Conditional value arises when consumption is circumstantial. For example, certain events lead to consumption (wedding, illness, season of year etc.).
Sheth et al.’s framework is believed to withstand variations in culture and the passing of time. In addition, it is short and easy to operationalize. For example, one can devise email filters corresponding to the Sheth et al. values such as:
Work – to contain assignments, consultations, reports etc.
Social – to contain correspondence with friends.
Emotional – to contain correspondence with family or information relating to hobbies.
Knowledge – to follow recommended readings and important updates.
Current affairs – to keep up with events such as conferences.
Messages that don’t fit one of our values will be deemed ‘spam’.
As far as social media go, the same filters may be applied by assigning each filter its share of time. The average person spends about 100 minutes per day on social media. One can decide to split this time equally between the five values or divide the time in a manner corresponding to specific preferences.
In summary, time and attention are valuable resources owned by consumers of information. Evaluating communicative activity in light of a pre-defined set of values can aid in prioritizing messages and mitigating the sense of information overload and its consequences on effectiveness.

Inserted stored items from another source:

Lemma pg_refines_memory_witness :
  let r := pg_renew_lease add parse print error_text (fun _ => None) (fun _ t => t) w1.(pw_table)
             (PG_EPOCH + NANOS) "l1" 300 in
  (r.1, in_memory parse print r.2) = Lease.renew_lease add (in_memory parse print w1.(pw_table))
    (PG_EPOCH + NANOS) "l1" 300.
Proof.
  apply (pg_refines_memory add parse print error_text add_spec parse_print w1.(pw_table)
           (PG_EPOCH + NANOS) "l1"); [|done|done].
  assert (Hrows : w1.(pw_table).(lt_rows) = {["l1" := row_with "l1" 100 (Token "h" "alice") (PG_EPOCH + 60 * NANOS)]})
    by (vm_compute; reflexivity).
  intros id r. rewrite Hrows. intros [<- <-]%lookup_singleton_Some.
  split; [|by eexists]. split; [done|].
  split.
  - cbn. lia.
  - vm_compute. discriminate.
  - vm_compute. reflexivity.
  - left.
  - by exists (Token "h" "alice").
Defined.

(** 500 leases of tokens whose hash is malformed, and one of a secret. *)
Definition crowd : list LeaseRow :=
  (fun k => row_with ("b" +:+ pretty k) 3600 (Token "bad" "eve") (PG_EPOCH + 60 * NANOS)) <$> seq 0 500.
Definition waiting : LeaseRow := row_with "good" 3600 (DynamicSecret "db" "app") (PG_EPOCH + 90 * NANOS).

Definition world_of (rows : list LeaseRow) : PgWorld :=
  with_table start {| lt_rows := list_to_map ((fun r => (r.(lr_id), r)) <$> rows); lt_tenants := {["t1"]} |}.

Definition jammed : PgWorld := world_of (waiting :: crowd).

(** The order the theorem asks for, decided by an instant between. *)
Definition blocked_first (w : PgWorld) (now middle : Z) : bool :=
  forallb (fun r =>
    if refuses parse print (Some revoke) r then r.(lr_expires_at) <=? middle else middle <? r.(lr_expires_at))
    (rows_of w.(pw_table)).

Lemma blocked_first_spec w now middle :
  blocked_first w now middle = true ->
  forall r s, r ∈ rows_of w.(pw_table) -> s ∈ rows_of w.(pw_table) ->
    blocked parse print (Some revoke) now r = true -> s.(lr_state) = "active" ->
    refuses parse print (Some revoke) s = false -> r.(lr_expires_at) < s.(lr_expires_at).
Proof.
  unfold blocked_first. intros Hf r s Hr%list_elem_of_In Hs%list_elem_of_In Hb Hact Href.
  rewrite forallb_forall in Hf. pose proof (Hf r Hr) as Hfr. pose proof (Hf s Hs) as Hfs.
  unfold blocked in Hb. apply andb_true_iff in Hb as [_ Hb]. rewrite Hb in Hfr. rewrite Href in Hfs. lia.
Qed.

Lemma refused_leases_starve_the_sweep_witness :
  foldl (fun w tick => pg_sweep parse print (Some revoke) error_text tick.1 w tick.2) jammed
    [(fun _ => None, PG_EPOCH + 3600 * NANOS); (fun _ => None, PG_EPOCH + 7200 * NANOS)] = jammed.
Proof.
  apply (refused_leases_starve_the_sweep parse print (Some revoke) error_text jammed (PG_EPOCH + 100 * NANOS)).
  - vm_compute. discriminate.
  - apply (blocked_first_spec _ _ (PG_EPOCH + 60 * NANOS)). vm_compute. reflexivity.
  - repeat constructor; vm_compute; discriminate.
Defined.

(** Without an identity client nothing is refused, and the same leases expire. *)
Lemma sweeps_drain_the_backlog_witness :
  (foldl (pg_sweep parse print None error_text (fun _ => None)) (world_of [waiting])
     [PG_EPOCH + 3600 * NANOS]).(pw_table).(lt_rows) !! "good" = Some (expired_row waiting).
Proof.
  apply (sweeps_drain_the_backlog parse print None error_text (world_of [waiting]) (PG_EPOCH + 100 * NANOS)).
  - assert (Hrows : (world_of [waiting]).(pw_table).(lt_rows) = {["good" := waiting]}) by (vm_compute; reflexivity).
    intros id r. rewrite Hrows. intros [<- <-]%lookup_singleton_Some.
    split; [done|]. split; [by eexists|done].
  - repeat constructor; vm_compute; discriminate.
  - vm_compute. discriminate.
  - vm_compute. reflexivity.
  - vm_compute. reflexivity.
Defined.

Beatty, S. E., Kahle, L. R., Homer, P., & Misra, S. (1985). Alternative measurement approaches to consumer values: The list of values and the rokeach value survey. Psychology & Marketing, 2(3), 181-200.
Holbrook, M. B. (1999). Consumer value: A framework for analysis and research Psychology Press.
Sheth, J. N., Newman, B. I., & Gross, B. L. (1991). Why we buy what we buy: A theory of consumption values. Journal of Business Research, 22(2), 159-170.